>>>>>

(** X9.  A batch returns exactly when every request for a slice of it is
    answered, and then with the answers to the slices in their order: one
    for every started hundred of contracts.  For an empty list no request
    is made and the result is the empty array; for any other list the
    result, if there is one, is not empty. *)
Theorem batchSendContracts_request_count {A R : Type} (send : list A -> completion R)
    (contracts : list A) :
  (forall results,
     batchSendContracts send contracts = Normal results <->
     Forall2 (fun s r => send s = Normal r) (chunks contracts) results)
  /\ (forall results,
        batchSendContracts send contracts = Normal results ->
        List.length results = Z.to_nat ((len_of contracts + 99) / 100))
  /\ (contracts = [] -> batchSendContracts send contracts = Normal [])
  /\ (contracts <> [] -> batchSendContracts send contracts <> Normal []).
Proof.
  assert (Hcount : List.length (chunks contracts)
                   = Z.to_nat ((len_of contracts + 99) / 100)).
  { rewrite chunks_slices, length_slices_from by (unfold len_of; lia).
    now rewrite Z.sub_0_r. }
  assert (Hiff : forall results,
             batchSendContracts send contracts = Normal results <->
             Forall2 (fun s r => send s = Normal r) (chunks contracts) results).
  { intros results. rewrite <- send_all_answers.
    unfold batchSendContracts. rewrite loop_sends_slices, <- chunks_slices.
    destruct (send_all send (chunks contracts)); cbn [app]; reflexivity. }
  split; [exact Hiff|]. split; [|split].
  - intros results Hres. apply Hiff, Forall2_length in Hres. now rewrite <- Hres.
  - intros ->. reflexivity.
  - intros Hne Hres. apply Hiff, Forall2_length in Hres.
    rewrite Hcount in Hres. cbn [List.length] in Hres.
    destruct contracts as [|a contracts]; [congruence|].
    assert (1 <= (len_of (a :: contracts) + 99) / 100).
    { apply Z.div_le_lower_bound; [lia|]. unfold len_of. cbn [List.length]. lia. }
    lia.
Qed.

Lemma batchSendContracts_request_count_witness :
  batchSendContracts second_request_fails [] = Normal []
  /\ batchSendContracts second_request_fails (List.seq 1 250) <> Normal []
  /\ exists results,
       batchSendContracts (fun chunk : list nat => Normal chunk) (List.seq 1 250)
       = Normal results
       /\ List.length results = 3%nat.
Proof.
  destruct (batchSendContracts_request_count second_request_fails [])
    as (_ & _ & Hempty & _).
  destruct (batchSendContracts_request_count second_request_fails (List.seq 1 250))
    as (_ & _ & _ & Hsome).
  destruct (batchSendContracts_request_count (fun chunk : list nat => Normal chunk)
              (List.seq 1 250)) as (_ & Hlength & _).
  split; [apply Hempty; reflexivity|]. split; [apply Hsome; discriminate|].
  exists (chunks (List.seq 1 250)). split; [vm_compute; reflexivity|].
  apply Hlength. vm_compute. reflexivity.
Defined.

(** X10.  Sending a batch through [sendContracts] never runs into its limit
    of 100 contracts: the transport gets the records of each slice in turn,
    and the records of all requests, put end to end, are the records of
    the contracts in their order. *)
Theorem batchSendContracts_through_sendContracts {R : Type}
    (transport : list jsstring -> completion R) (contracts : list RentalContract.t) :
  batchSendContracts (sendContracts transport) contracts
  = send_all transport (List.map (List.map formatContract) (chunks contracts))
  /\ List.concat (List.map (List.map formatContract) (chunks contracts))
     = List.map formatContract contracts
  /\ Forall (fun records => 1 <= len_of records <= 100)
            (List.map (List.map formatContract) (chunks contracts)).
Proof.
  assert (Hsizes : Forall (fun s => 1 <= len_of s <= chunkSize) (chunks contracts)).
  { rewrite chunks_slices. apply slices_from_sizes. lia. }
  split; [|split].
  - unfold batchSendContracts. rewrite loop_sends_slices, <- chunks_slices.
    cbn [app].
    rewrite (send_all_ext (sendContracts transport)
               (fun s => transport (List.map formatContract s))).
    + rewrite send_all_map. destruct (send_all transport _); reflexivity.
    + eapply Forall_impl; [|exact Hsizes]. intros s Hs. unfold sendContracts.
      unfold chunkSize in Hs. destruct (Z.ltb_spec 100 (len_of s)); [lia | reflexivity].
  - rewrite <- concat_map. f_equal.
    rewrite chunks_slices, concat_slices_from by (unfold len_of; lia). reflexivity.
  - apply Forall_map. eapply Forall_impl; [|exact Hsizes].
    intros s Hs. unfold len_of in *. rewrite length_map. exact Hs.
Qed.



(** ** Token cache: what is kept and for how long *)

(** Moving the minutes back by five moves the local time back by five
    minutes, whatever the minutes were. *)
Lemma setMinutes_moves_local (local : Z) :
  MakeDate (Day local)
           (MakeTime (HourFromTime local) (MinFromTime local - 5) (SecFromTime local)
                     (msFromTime local))
  = local - five_minutes.
Proof.
  unfold MakeDate, MakeTime, Day, HourFromTime, MinFromTime, SecFromTime, msFromTime,
    msPerDay, msPerHour, msPerMinute, msPerSecond, five_minutes.
  Z.div_mod_to_equations. lia.
Qed.

Lemma minus_five_minutes_stored (zone : TimeZone.t) (expiry : Z) :
  minus_five_minutes zone (Int expiry)
  = TimeClip (expiry + TimeZone.offset_at zone expiry - 300000
              - TimeZone.offset_of_local zone
                  (expiry + TimeZone.offset_at zone expiry - 300000)).
Proof.
  cbn [minus_five_minutes]. cbv zeta. rewrite setMinutes_moves_local.
  reflexivity.
Qed.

<<<<<

Work item >> Starting with the line that contains "(** Moving the", return every line through the last one of the records, exactly as written.

Result of the exercise >>
(** Moving the minutes back by five moves the local time back by five
    minutes, whatever the minutes were. *)
Lemma setMinutes_moves_local (local : Z) :
  MakeDate (Day local)
           (MakeTime (HourFromTime local) (MinFromTime local - 5) (SecFromTime local)
                     (msFromTime local))
  = local - five_minutes.
Proof.
  unfold MakeDate, MakeTime, Day, HourFromTime, MinFromTime, SecFromTime, msFromTime,
    msPerDay, msPerHour, msPerMinute, msPerSecond, five_minutes.
  Z.div_mod_to_equations. lia.
Qed.

Lemma minus_five_minutes_stored (zone : TimeZone.t) (expiry : Z) :
  minus_five_minutes zone (Int expiry)
  = TimeClip (expiry + TimeZone.offset_at zone expiry - 300000
              - TimeZone.offset_of_local zone
                  (expiry + TimeZone.offset_at zone expiry - 300000)).
Proof.
  cbn [minus_five_minutes]. cbv zeta. rewrite setMinutes_moves_local.
  reflexivity.
Qed.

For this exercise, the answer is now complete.